WHAT YOU WILL DO: Repeat exactly the lines below that lie between the line with "wf_step s (record_validation" and the line with "step_join s n", counting both of those lines as part of the answer.

Collected data entries:
(* ===== verification/DispatchDecisions.v ===== *)
(** * Dispatch recovery: decisions and histories

    What an evaluation has compared and what it decides; what a run that may go on has compared with the live
    store; and that what was captured from a store is recovered in every later state of it. *)

From Stdlib Require Import Ascii.
From Stdlib Require String.
From S2P Require Import Prelude PyStr Hashlib PyFloat Json JsonFacts PyTime PyTimeFacts Validators TaskContract TaskStore.
From S2P Require Import CapabilityAuthority AuthorityFacts WorkflowDesign WorkflowGraph WorkflowFacts ContextManifest TaskContext.
From S2P Require Import ExecutionPlan PlanFacts ExecutionObservation ObservationFacts RuntimeScheduler ReadinessFacts.
From S2P Require Import ExecutionScheduler SchedulerFacts RestoreFacts ExecutionCheckpoint CheckpointFacts CheckpointLog.
From S2P Require Import ExecutionBudget CapabilityRevocation LinkedBudget BudgetFacts RuntimeCheckpoint RuntimeCheckpointFacts.
From S2P Require Import DispatchRecovery DispatchRecoveryFacts.

Local Open Scope Z_scope.

(** ** What an evaluation has compared *)

Section Decision.
Context {HL : Hashlib} {B R : Type} `{!DispatchRecoveryBudgetGuard B} `{!DispatchRecoveryRevocationGuard R}.

Notation guards := (LiveGuards B R).

Lemma from_revocation_ok v r : from_revocation v = Ok r → revocation_ok r.
Proof.
  destruct v as [x|[]]; cbn [from_revocation]; try done.
  - by intros [_ H]%revocation_fields_ok.
  - unfold dr_fail_if. intros [_ [_ [_ H]%revocation_fields_ok]%guard_bind_ok]%guard_bind_ok. done.
Qed.

Lemma from_revocations_ok values rows : mapM from_revocation values = Ok rows → Forall revocation_ok rows.
Proof.
  revert rows. induction values as [|v values IH]; intros rows; cbn [mapM]; [intros [= <-]; constructor|].
  intros (r & Hr%from_revocation_ok & (rs & Hrs%IH & [= <-])%bind_ok_iff)%bind_ok_iff. by constructor.
Qed.

Lemma by_capability_perm rows : by_capability rows ≡ₚ rows.
Proof. apply order_by_perm. Qed.

Lemma live_revocations_ok task (g : guards) rows (g' : guards) : live_revocations task g = (Ok rows, g') ↔
  ∃ values rows', with_revocations (revocations_for task) g = (Ok values, g') ∧ mapM from_revocation values = Ok rows'
    ∧ rows = by_capability rows'.
Proof.
  unfold live_revocations, st_map_exn, mbind, st_bind, st_lift, mret, st_ret.
  destruct (with_revocations (revocations_for task) g) as [[values|e] g1]; [|by split; [|intros (? & ? & ? & _)]].
  destruct (mapM from_revocation values) as [rows'|e] eqn:E.
  - split; [intros [= <- <-]; by exists values, rows'|]. intros (v & r & [= <- <-] & Hr & ->). congruence.
  - split; [done|]. intros (v & r & [= <- <-] & Hr & _). congruence.
Qed.

Lemma live_budget_ok (g : guards) live (g' : guards) : live_budget g = (Ok live, g') ↔
  ∃ payload, with_budget budget_snapshot g = (Ok payload, g') ∧ budget_from_mapping payload = Ok live.
Proof.
  unfold live_budget, st_map_exn, mbind, st_bind, st_lift.
  destruct (with_budget budget_snapshot g) as [[payload|e] g1]; [|by split; [|intros (? & ? & _)]].
  destruct (budget_from_mapping payload) as [live'|e] eqn:E.
  - split; [intros [= <- <-]; by exists payload|]. intros (v & [= <- <-] & Hr). congruence.
  - split; [done|]. intros (v & [= <- <-] & Hr). congruence.
Qed.

(** The live budget is the captured one, with counters no lower. *)
Record budget_covers (captured live : RuntimeBudgetSnapshot) : Prop := {
  bv_fixed : immutable_tuple live = immutable_tuple captured;
  bv_counters : Forall2 Z.le (budget_counters captured) (budget_counters live)
}.

Lemma counter_rollback_false live captured : counter_rollback live captured = false ↔
  Forall2 Z.le (budget_counters captured) (budget_counters live).
Proof.
  unfold counter_rollback, budget_counters. cbn. rewrite !orb_false_iff, !Z.ltb_ge, !Forall2_cons.
  split; [intros (? & ? & ? & ? & _); split_and!; auto|intros (? & ? & ? & ? & _); split_and!; auto].
Qed.

(** Every captured revocation is still live, unchanged. *)
Lemma capability_table_ok rows : NoDup (map rs_capability rows) →
  size (capability_table rows) = length rows ∧ ∀ x r, capability_table rows !! x = Some r ↔ r ∈ rows ∧ rs_capability r = x.
Proof.
  unfold capability_table. induction rows as [|r0 rows IH] using rev_ind; intros Hd.
  { cbn. split; [apply map_size_empty|]. intros x r. rewrite lookup_empty, elem_of_nil. naive_solver. }
  rewrite map_app in Hd. cbn [map] in Hd. apply NoDup_app in Hd as (Hd & Hn & _). destruct (IH Hd) as [Hs Hl].
  rewrite fold_left_app. cbn [fold_left]. set (m := fold_left _ rows ∅) in *.
  assert (m !! rs_capability r0 = None) as Hfresh.
  { destruct (m !! rs_capability r0) as [r|] eqn:E; [|done]. apply Hl in E as [Hr E]. destruct (Hn (rs_capability r0)); [|left].
    rewrite <- E. by apply list_elem_of_fmap_2. }
  split; [rewrite map_size_insert_None, length_app by done; cbn; lia|]. intros x r. rewrite elem_of_app, list_elem_of_singleton.
  destruct (decide (rs_capability r0 = x)) as [<-|Hne].
  - rewrite lookup_insert_eq. split; [naive_solver|]. intros [[Hr| ->] E]; [|done].
    assert (m !! rs_capability r0 = Some r) as E' by (by apply Hl). congruence.
  - rewrite lookup_insert_ne by done. rewrite Hl. naive_solver.
Qed.
Record executable_parallel (c : wf_contract) (root : string) (plan : parallel_plan) : Prop := {
  ep_region : region_ok c plan;
  ep_root : ∃ n, n ∈ wc_nodes c ∧ wn_id n = root ∧ wn_depends_on n = [] ∧ wn_action n = "input";
  ep_parent : ∀ n, n ∈ wc_nodes c → wn_id n ≠ root → wn_depends_on n ≠ [];
  ep_single : ∀ n, n ∈ wc_nodes c → wn_action n ≠ "parallel_join" → (length (wn_depends_on n) ≤ 1)%nat;
  ep_agents : length (filter (λ n, wn_action n = "research") (wc_nodes c)) = 2%nat
    ∧ length (filter (λ n, wn_action n = "presentation") (wc_nodes c)) = 2%nat
    ∧ ∃ n, filter (λ n, wn_action n = "daily_report") (wc_nodes c) = [n];
  ep_pair : ∀ n, n ∈ wc_nodes c → (wn_kind n, wn_action n) ∈ _ALLOWED_PAIRS_V4;
  ep_approval : ∀ n, n ∈ wc_nodes c → wn_approval_required n = bool_decide (wn_kind n = "approval");
  ep_fanout : ∀ n, n ∈ wc_nodes c → (length (_children c (wn_id n)) ≤ 2)%nat;
  ep_conditions : ∀ n, n ∈ wc_nodes c → conditions_ok c (negb (is_action "parallel_fork" n)) n;
  ep_leaves : ∀ n, n ∈ wc_nodes c → _children c (wn_id n) = [] → wn_kind n = "output";
  ep_daily : ∀ n, n ∈ wc_nodes c → wn_action n = "daily_report" →
    ∃ p, p ∈ wc_nodes c ∧ pp_decision plan ∈ wn_depends_on p ∧ _normalized_condition p = "passed"
      ∧ (n = p ∨ above c (wn_id n) (wn_id p))
}.

Section Admission.
Context {c : wf_contract} (Hc : graph_wf c).

Lemma admit_node_v4_ok n : n ∈ wc_nodes c → admit_node_v4 c n = Ok tt →
  (wn_kind n, wn_action n) ∈ _ALLOWED_PAIRS_V4
  ∧ (wn_action n ≠ "parallel_join" → (length (wn_depends_on n) ≤ 1)%nat)
  ∧ wn_approval_required n = bool_decide (wn_kind n = "approval")
  ∧ (length (_children c (wn_id n)) ≤ 2)%nat
  ∧ conditions_ok c (negb (is_action "parallel_fork" n)) n.
Proof.
  intros Hn. unfold admit_node_v4, ws_fail_if. rewrite !guard_bind_ok, unit_bind_ok, !guard_bind_ok, (check_conditions_ok Hc) by done.
  rewrite negb_false_iff, bool_decide_eq_true, andb_false_imp, Z.ltb_lt, negb_false_iff, Z.ltb_ge.
  unfold is_action at 1. rewrite bool_decide_eq_true. intros (H1 & H3 & H2 & H4 & _ & _ & H5). split_and!; [done| | |lia|done].
  - intros Ha. destruct (decide (1 < Z.of_nat (length (wn_depends_on n)))) as [Hl|]; [by destruct Ha; apply H2|lia].
  - unfold is_kind in H3. case_bool_decide; rewrite raise_if_ok in H3; by destruct (wn_approval_required n).
Qed.

Lemma passed_child_ok l id : l ⊆ map wn_id (wc_nodes c) → passed_child c l = Ok id →
  id ∈ l ∧ ∃ n, _node_map c id = Some n ∧ _normalized_condition n = "passed".
Proof.
  induction l as [|x l IH]; intros Hl; cbn [passed_child]; [done|]. intros H. apply bind_ok_iff in H as (n & Hn & H).
  unfold node_at in Hn. destruct (_node_map c x) as [n'|] eqn:En; [|done]. injection Hn as ->. case_bool_decide.
  - injection H as <-. split; [left|by exists n].
  - destruct (IH ltac:(set_solver) H) as [? ?]. split; [by right|done].
Qed.

Lemma admit_parallel_ok plan root r : region_ok c plan → wc_nodes c ≠ [] → roots_of c = [root] →
  (∃ n, n ∈ wc_nodes c ∧ wn_id n = root ∧ wn_depends_on n = [] ∧ wn_action n = "input") →
  admit_parallel c plan root = Ok r → r = (c, root) ∧ executable_parallel c root plan.
Proof.
  intros Hreg Hne Hroots Hroot. unfold admit_parallel, ws_fail_if.
  rewrite !guard_bind_ok, unit_bind_ok, iterM_ok, !negb_false_iff. intros (_ & C2 & C3 & C4 & Hnodes & H).
  apply bind_ok_iff in H as (bad & Hbad & H). rewrite guard_bind_ok in H. destruct H as (-> & H).
  pose proof (proj1 (leaves_ok Hc Hne) Hbad) as Hleaves. apply bind_ok_iff in H as (visited & _ & H).
  rewrite guard_bind_ok in H. destruct H as [_ H]. apply bind_ok_iff in H as (passed & Hp & H).
  apply bind_ok_iff in H as (down & Hdown & H). rewrite !guard_bind_ok in H. destruct H as (Hdaily & _ & [= <-]).
  apply (passed_child_ok _ _ (children_ids Hc _)) in Hp as (Hpin & pn & Hpn & Hcond).
  pose proof (proj1 (node_map_spec Hc _ _) Hpn) as [Hpn' Hpid].
  assert (∀ n, n ∈ wc_nodes c → _) as Hall by (intros n Hn; exact (admit_node_v4_ok n Hn (Hnodes n Hn))).
  apply Z.eqb_eq in C2, C3. split; [done|]. split; try done; try (intros n Hn; apply (Hall n Hn)).
  - apply (roots_tree Hc); [naive_solver|done].
  - unfold count_action in C2, C3. split_and!; [lia..|]. by apply count_action_one.
  - intros n Hn Ha. exists pn. apply children_spec in Hpin as (pn' & H1 & H2 & H3).
    assert (pn' = pn) as -> by (apply (node_unique Hc); congruence). split_and!; [done..|].
    assert (wn_id n ∈ down) as Hin.
    { destruct (decide (wn_id n ∈ down)) as [|Hno]; [done|]. exfalso.
      apply not_true_iff_false in Hdaily. apply Hdaily, existsb_exists. exists (wn_id n). split; [|by rewrite bool_decide_eq_false_2].
      apply list_elem_of_In, list_elem_of_fmap_2. by apply list_elem_of_filter. }
    destruct (reach_sound _ _ _ _ _ Hdown _ Hin) as [?|(s & ->%list_elem_of_singleton & [He|Ha'])]; [set_solver|left|right].
    + apply (node_unique Hc); congruence.
    + by rewrite Hpid.
Qed.
End Admission.

Lemma admit_v4_ok sensitivity raw c root : _admit_v4 sensitivity raw = Ok (c, root) →
  (∃ c0, validate_contract_v4 raw = Ok c0 ∧ _parallel_plan c0 = Ok None
     ∧ _admit sensitivity (contract_json c0) = Ok (c, root))
  ∨ ∃ plan, validate_contract_v4 raw = Ok c ∧ _parallel_plan c = Ok (Some plan)
     ∧ (wc_trigger c = "manual" ∧ wc_risk_level c = "low" ∧ sensitivity ≠ "secret" ∧ wc_data_class c = sensitivity)
     ∧ executable_parallel c root plan.
Proof.
  unfold _admit_v4, ws_fail_if. intros H. apply bind_ok_iff in H as (c0 & Hv & H). apply (proj1 (design_error_ok _ _)) in Hv.
  apply bind_ok_iff in H as ([plan|] & Hp & H); [right|left; by exists c0].
  rewrite !guard_bind_ok, !negb_false_iff, !bool_decide_eq_true, bool_decide_eq_false in H.
  destruct H as (H1 & H2 & H3 & H4 & H). apply bind_ok_iff in H as (r & Hr & H).
  pose proof (v4_graph_wf _ _ Hv) as Hc. apply (single_root_ok Hc) in Hr as [R1 R2].
  apply (admit_parallel_ok Hc) in H as [[= <- <-] Hx]; [|by apply (parallel_plan_ok Hc)| |done..].
  - exists plan. done.
  - intros He. destruct R2 as (n & Hn & _). rewrite He in Hn. set_solver.
Qed.
(* ===== verification/WorkflowSteps.v ===== *)
(** * The workflow state machine, abstractly

    The transitions a workflow's state may make, without files, collaborators and exceptions, and
    the theorem that every call of a controller - whatever its collaborators do, and wherever it is
    interrupted - moves the state file along these transitions only. *)

From Stdlib Require Import Ascii.
From Stdlib Require String.
From S2P Require Import Prelude PyStr Hashlib Json JsonFacts TaskContract WorkflowDesign WorkflowAdmission.
From S2P Require Import TaskStore ExecutionBudget LinkedBudget WorkflowState WorkflowController WorkflowMachine.

Local Open Scope Z_scope.

Section Steps.
Context {HL : Hashlib}.
Variable v : controller.
Variable c : wf_contract.

(** The plan the run works with. *)
Definition plan_of : option parallel_plan :=
  if is_v4 v then match _parallel_plan c with Ok plan => plan | Raise _ => None end else None.

(** The node the state is at, of which [P] holds. *)
Definition at_node (s : WorkflowState) (n : wf_node) : Prop :=
  ws_status s = "running" ∧ ws_current_node s = Some (wn_id n) ∧ _node_map c (wn_id n) = Some n.

(** Nodes the run leaves by their only edge. *)
Definition plain_node (n : wf_node) : Prop :=
  wn_action n = "input" ∨ wn_action n = "research" ∨ wn_kind n = "validation"
  ∨ wn_kind n ∉ ["decision"; "approval"] ∧ wn_action n ∈ ["presentation"; "daily_report"].

Definition completed_state (s : WorkflowState) (node_id : string) (next : option string) : WorkflowState :=
  set_ws_revision (ws_revision s + 1) (set_ws_current_node next (add_completed node_id s)).

Definition region_nodes (plan : parallel_plan) : list string :=
  pp_fork plan :: concat (map (λ l, [ln_research l; ln_presentation l]) (pp_lanes plan)) ++ [pp_join plan].

Definition pending_checkpoint (s : WorkflowState) (n : wf_node) (prior : TaskStatus) : checkpoint :=
  {| cp_node_id := wn_id n; cp_fingerprint := checkpoint_fingerprint v s (wn_id n) (ws_revision s + 1);
     cp_status := "pending"; cp_prior_task_status := status_value prior; cp_decided_by := None;
     cp_decision := None |}.

Inductive wf_step : WorkflowState → WorkflowState → Prop :=
  | step_touch s now : wf_step s (set_ws_updated_at now s)
  | step_authorize s actor : ws_status s = "prepared" →
      wf_step s (set_ws_revision (ws_revision s + 1)
                   (set_ws_status "running" (set_ws_initial_approver_ref (Some actor) s)))
  | step_bind s : ws_status s = "running" → wf_step s (set_ws_runtime_bound true s)
  | step_validate s n source passed : at_node s n →
      (source, wn_action n) ∈ [("research", "research"); ("presentation", "presentation");
                               ("parallel_branches", "parallel_fork")] →
      (source = "presentation" → research_passed s = true) →
      (source = "parallel_branches" → region_status s = "running") →
      wf_step s (record_validation source passed s)
  | step_complete s n next : at_node s n → plain_node n →
      (wn_action n ∉ ["input"; "research"] → wn_kind n = "validation" → ws_last_validation s ≠ None) →
      _next_unconditional (wn_id n) c = Ok next → wf_step s (completed_state s (wn_id n) next)
  | step_choose s n last s' next : at_node s n → wn_kind n = "decision" →
      ws_last_validation s = Some last →
      _select_branch s c (wn_id n) (if va_passed last then "passed" else "failed") = Ok (s', Some next) →
      wf_step s (completed_state s' (wn_id n) (Some next))
  | step_region_start s n plan : at_node s n → plan_of = Some plan → wn_id n = pp_fork plan →
      region_status s ∉ ["starting"; "running"; "completed"] →
      wf_step s (set_region "starting" [] None plan s)
  | step_region_run s n plan branches : at_node s n → plan_of = Some plan → wn_id n = pp_fork plan →
      region_status s = "starting" → wf_step s (set_region "running" branches None plan s)
  | step_region_done s n plan branches last : at_node s n → plan_of = Some plan → wn_id n = pp_fork plan →
      region_status s = "running" → ws_last_validation s = Some last → va_source last = "parallel_branches" →
      wf_step s (set_region "completed" branches (Some (if va_passed last then "passed" else "failed")) plan s)
  | step_join s n plan next : at_node s n → plan_of = Some plan → wn_id n = pp_fork plan →
      region_status s = "completed" → _next_unconditional (pp_join plan) c = Ok next →
      wf_step s (set_ws_revision (ws_revision s + 1) (set_ws_current_node next
                   (fold_left (λ s id, add_completed id s) (region_nodes plan) s)))
  | step_pause s n prior : at_node s n → wn_kind n = "approval" →
      wf_step s (set_ws_checkpoint (Some (pending_checkpoint s n prior))
                   (set_ws_revision (ws_revision s + 1) (set_ws_status "paused" s)))
  | step_approve s s' cp actor next now : ws_status s = "paused" → ws_checkpoint s = Some cp → cp_status cp = "pending" →
      _select_branch s c (cp_node_id cp) "approved" = Ok (s', Some next) →
      wf_step s (set_ws_status "running" (set_ws_updated_at now (decided_state s' cp actor "APPROVE" (Some next))))
  | step_reject s s' cp actor next now : ws_status s = "paused" → ws_checkpoint s = Some cp → cp_status cp = "pending" →
      _select_branch s c (cp_node_id cp) "rejected" = Ok (s', next) →
      wf_step s (set_ws_status (match next with Some _ => "running" | None => "rejected" end)
                   (set_ws_terminal_reason (Some "approval_rejected")
                      (set_ws_updated_at now (decided_state s' cp actor "REJECT" next))))
  | step_output s n : at_node s n → wn_action n = "output" → wf_step s (completed_state s (wn_id n) None)
  | step_rejected s : ws_status s = "running" → ws_current_node s = None →
      ws_terminal_reason s = Some "approval_rejected" → wf_step s (set_ws_status "rejected" s)
  | step_blocked s reason : ws_status s = "running" → ws_current_node s = None →
      ws_terminal_reason s ≠ Some "approval_rejected" →
      reason = (if validation_passed s then "required_validator_missing" else "validation_failed") →
      wf_step s (set_ws_terminal_reason (Some reason) (set_ws_status "blocked" s))
  | step_finish s : ws_status s = "running" → ws_current_node s = None →
      ws_terminal_reason s ≠ Some "approval_rejected" → validation_passed s = true →
      wf_step s (set_ws_terminal_reason (Some "verified") (set_ws_status "completed" s))
  | step_fail s message :
      wf_step s (set_ws_terminal_reason (Some "runtime_exception") (set_ws_error (Some message) (set_ws_status "failed" s))).

Lemma add_completed_head id s : ws_head (add_completed id s) = ws_head s.
Proof. unfold add_completed. by destruct (mem_str _ _). Qed.
Lemma add_all_head l s : ws_head (fold_left (λ s id, add_completed id s) l s) = ws_head s.
Proof. revert s. induction l as [|id l IH]; intros s; cbn; [done|]. by rewrite IH, add_completed_head. Qed.
Lemma select_branch_ok s id o s' x : _select_branch s c id o = Ok (s', x) →
  s' = set_ws_branch_history (ws_branch_history s ++ [{| bc_node_id := id; bc_outcome := o; bc_selected_node := x |}]) s
  ∧ (∀ next, x = Some next → next ∈ _children c id ∧ has_condition c o next = true).
Proof.
  unfold _select_branch, ws_fail_if. rewrite guard_bind_ok. intros [_ [= <- <-]]. split; [done|].
  intros next H. apply head_Some in H as (l & H). assert (next ∈ filter (λ id, has_condition c o id = true) (_children c id)) as Hin
    by (rewrite H; left).
  apply list_elem_of_filter in Hin as [? ?]. done.
Qed.

Lemma wf_step_head s s' : wf_step s s' → ws_head s' = ws_head s.
Proof.
  destruct 1; try reflexivity; cbn [completed_state decided_state ws_head set_ws_revision set_ws_current_node
    set_ws_status set_ws_terminal_reason set_ws_updated_at]; unfold completed_state, decided_state; cbn [ws_head
    set_ws_revision set_ws_current_node]; rewrite ?add_completed_head, ?add_all_head; try reflexivity.
  all: match goal with H : _select_branch _ _ _ _ = Ok _ |- _ => by apply select_branch_ok in H as [-> _] end.
Qed.

Lemma wf_steps_head s s' : rtc wf_step s s' → ws_head s' = ws_head s.
Proof. induction 1 as [|x y z H _ IH]; [done|]. by rewrite IH, (wf_step_head _ _ H). Qed.
End Steps.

ANSWER TO THIS EXERCISE:
      wf_step s (record_validation source passed s)
  | step_complete s n next : at_node s n → plain_node n →
      (wn_action n ∉ ["input"; "research"] → wn_kind n = "validation" → ws_last_validation s ≠ None) →
      _next_unconditional (wn_id n) c = Ok next → wf_step s (completed_state s (wn_id n) next)
  | step_choose s n last s' next : at_node s n → wn_kind n = "decision" →
      ws_last_validation s = Some last →
      _select_branch s c (wn_id n) (if va_passed last then "passed" else "failed") = Ok (s', Some next) →
      wf_step s (completed_state s' (wn_id n) (Some next))
  | step_region_start s n plan : at_node s n → plan_of = Some plan → wn_id n = pp_fork plan →
      region_status s ∉ ["starting"; "running"; "completed"] →
      wf_step s (set_region "starting" [] None plan s)
  | step_region_run s n plan branches : at_node s n → plan_of = Some plan → wn_id n = pp_fork plan →
      region_status s = "starting" → wf_step s (set_region "running" branches None plan s)
  | step_region_done s n plan branches last : at_node s n → plan_of = Some plan → wn_id n = pp_fork plan →
      region_status s = "running" → ws_last_validation s = Some last → va_source last = "parallel_branches" →
      wf_step s (set_region "completed" branches (Some (if va_passed last then "passed" else "failed")) plan s)
  | step_join s n plan next : at_node s n → plan_of = Some plan → wn_id n = pp_fork plan →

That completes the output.